On January 19 I argued before the United States Court of Appeals for the Tenth Circuit in a case brought by SUWA and our partners challenging a series of illegal BLM decisions in the Greater Canyonlands region and Grand Staircase-Escalante National Monument.

From afar, the particular legal claims at issue in the appeal aren’t all that exciting — whether SUWA has legal “standing” to be in court and whether our claims are “ripe” for review — but the lawsuit is critically important to protect some of the most breathtaking places in Utah from a parade of horrors that would come from tar sands or conventional oil and gas development.  From onsite refining to new roads and powerlines, to strip mining or underground “fire-floods” that proposed tar sands development would bring, these leases are the camel’s nose under the tent for the intensive industrialization of these wild places.

Happy Canyon

The BLM’s decisions revived 39 oil and gas leases that terminated decades ago on tens of thousands of acres in the Monument, the Glen Canyon National Recreation Area, the Fiddler Butte, French Springs-Happy Canyon, and North Escalante wilderness study areas, and many more places the BLM and SUWA agree have wilderness character.  Today, almost all of these places are closed to new oil and gas leasing.  A victory here will give these special places real protection because companies cannot nominate and BLM cannot sell them as new leases.

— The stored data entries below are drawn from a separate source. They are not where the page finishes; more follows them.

Lemma scan_buses_reached l kvs maxBus :
  Forall device_wf l →
  in_int32 maxBus →
  (∀ kv, kv ∈ kvs → regexp.disk_key_MatchString kv.1 = true →
         strconv.Atoi kv.2 < 2 ^ 31) →
  foldl (scan_bus l) maxBus kvs =
    foldr Z.max maxBus
      (omap (reached_bus regexp.disk_key_MatchString l) kvs) ∧
  in_int32 (foldl (scan_bus l) maxBus kvs).
Proof.
  intros Hwf. revert maxBus.
  induction kvs as [|kv kvs IH]; intros maxBus Hm Hkvs; [done|].
  cbn [foldl].
  change (omap (reached_bus regexp.disk_key_MatchString l) (kv :: kvs))
    with (match reached_bus regexp.disk_key_MatchString l kv with
          | Some b => b :: omap (reached_bus regexp.disk_key_MatchString l) kvs
          | None => omap (reached_bus regexp.disk_key_MatchString l) kvs
          end).
  rewrite scan_bus_reached; [|done|by apply Hkvs; left].
  assert (∀ kv', kv' ∈ kvs → regexp.disk_key_MatchString kv'.1 = true →
                 strconv.Atoi kv'.2 < 2 ^ 31) as Hkvs'.
  { intros kv' Hin. apply Hkvs. by right. }
  destruct (reached_bus regexp.disk_key_MatchString l kv) as [b|] eqn:Hb;
    [|by apply IH].
  assert (in_int32 (Z.max maxBus b)) as Hm'.
  { pose proof (reached_bus_in_int32 _ l kv b Hwf Hb).
    unfold in_int32 in *. lia. }
  destruct (IH _ Hm' Hkvs') as [-> Hr]. split.
  - simpl. apply foldr_max_shift.
  - rewrite foldr_max_shift.
    rewrite foldr_max_shift in Hr. done.
Qed.

(** What lines 90 to 112 compute is the derived bus count of the spec,
    for keys that have [disk.<index>.key] in them, when the values fit 32
    bits. *)
Lemma derive_maxBus_DerivedBusCount a l :
  Forall device_wf l →
  attributes_in_int32 a →
  derive_maxBus a l = DerivedBusCount regexp.disk_key_MatchString a l ∧
  in_int32 (DerivedBusCount regexp.disk_key_MatchString a l).
Proof.
  intros Hwf [Hcnt Hkeys]. unfold derive_maxBus, DerivedBusCount.
  assert (∀ kv, kv ∈ entries a → regexp.disk_key_MatchString kv.1 = true →
                strconv.Atoi kv.2 < 2 ^ 31) as Hkeys'.
  { intros kv Hin Hm. apply Hkeys; [done|].
    by apply disk_key_MatchString_occurrence. }
  assert (strconv.Atoi (attr a "disk.#") = int_value (attr a "disk.#"))
    as He.
  { destruct (Atoi_cases (attr a "disk.#")) as [He|[He|[He _]]]; [done|..];
      rewrite He in Hcnt; vm_compute in Hcnt; destruct Hcnt as [H1 H2];
      by (try (by destruct H1); try discriminate H2). }
  rewrite <- He.
  destruct (scan_buses_reached l (entries a) _ Hwf Hcnt Hkeys') as [Heq Hr].
  by rewrite <- Heq.
Qed.
(** C2. If the cell of any one privileged request of a batch is not truthy
    ([None] as created, [False], or another falsy value) when the loop
    resumes, the run ends there as [Cancelled]: the
    history is what it was before the batch and is what the transcript now
    holds (no assistant tool-use message, no tool-result message), nothing
    the iteration did is a tool invocation or a tool-result event, and the
    last event of the stream is the cancellation. *)
Theorem denial_cancels_whole_batch
    (token_cutter : list Message -> Z -> list Message)
    (py_repr : json -> string) (now_iso : string)
    (tools : list string) (t : Turn) (rest : list Turn) (st : State)
    (c : list SdkBlock) (k : nat) (tb : ToolUse) :
  Forall message_ok (msgs st) ->
  outcome t = Responded c ->
  List.filter (fun tb => name_in (tu_name tb) tools) (tool_uses c) !! k = Some tb ->
  name_in (tu_name tb) DANGEROUS_TOOLS = true ->
  truthy (decisions t k) = false ->
  exists st' acts,
    run_loop token_cutter py_repr now_iso tools (t :: rest) st
      = Finished Cancelled st' /\
    msgs st' = msgs st /\
    persisted now_iso st' /\
    load_msgs (transcript st') = Some (map strip_and_unwrap (msgs st)) /\
    trace st' = trace st ++ acts /\
    Forall (fun a => is_invoke a = false /\ is_tool_result a = false) acts /\
    last acts = Some (Yield EvCancelled).
Proof.
  intros Hok Hc Hk Hdanger Hdeny.
  set (local := List.filter (fun tb => name_in (tu_name tb) tools) (tool_uses c)) in *.
  assert (Hne : tool_uses c <> []).
  { intros Hnil. subst local. rewrite Hnil in Hk. cbn in Hk.
    by rewrite lookup_nil in Hk. }
  assert (Happ : snd (approvals (decisions t) 0 local) = false).
  { destruct (snd (approvals (decisions t) 0 local)) eqn:E; [|done].
    pose proof (proj1 (approvals_true (decisions t) 0 local) E k tb Hk Hdanger)
      as Ht.
    change (truthy (decisions t k) = true) in Ht. congruence. }
  cbn [Loop.run_loop].
  rewrite (iteration_dispatch token_cutter py_repr now_iso tools t st c Hc Hne).
  destruct (dispatch_denied py_repr now_iso tools t (first_thinking c)
              (tool_uses c) (emit (preamble token_cutter t st c) st) Hok Happ)
    as (lines & Hst & ->).
  cbn [emit msgs trace] in *. fold local.
  destruct (MsgStoreProps.store_load now_iso _ Hok) as (lines' & Hst' & Hld).
  rewrite Hst in Hst'. injection Hst' as <-.
  eexists _, (preamble token_cutter t st c
              ++ fst (approvals (decisions t) 0 local)
              ++ [StoreMsgs (msgs st); Yield EvCancelled]).
  repeat split.
  - by exists lines.
  - exact Hld.
  - cbn [trace]. by rewrite <- !app_assoc.
  - apply Forall_app. split.
    + unfold Loop.preamble.
      destruct (first_thinking c) as [[? ?]|], (first_text c);
        by repeat constructor.
    + apply Forall_app. split.
      * apply not_invoke_call_or_ask, approvals_actions.
      * by repeat constructor.
  - change [StoreMsgs (msgs st); Yield EvCancelled]
      with ([StoreMsgs (msgs st)] ++ [Yield EvCancelled]).
    rewrite !app_assoc. apply last_snoc.
Qed.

Remarkably, we found ourselves arguing against the Obama administration that was defending both the district court’s decision to throw us out of court and the underlying leasing decisions made in the Bush administration.

Our legal team of SUWA and NRDC attorneys represent the 1 million plus members of SUWA, Natural Resources Defense Council, The Wilderness Society, National Parks Conservation Association and Grand Canyon Trust.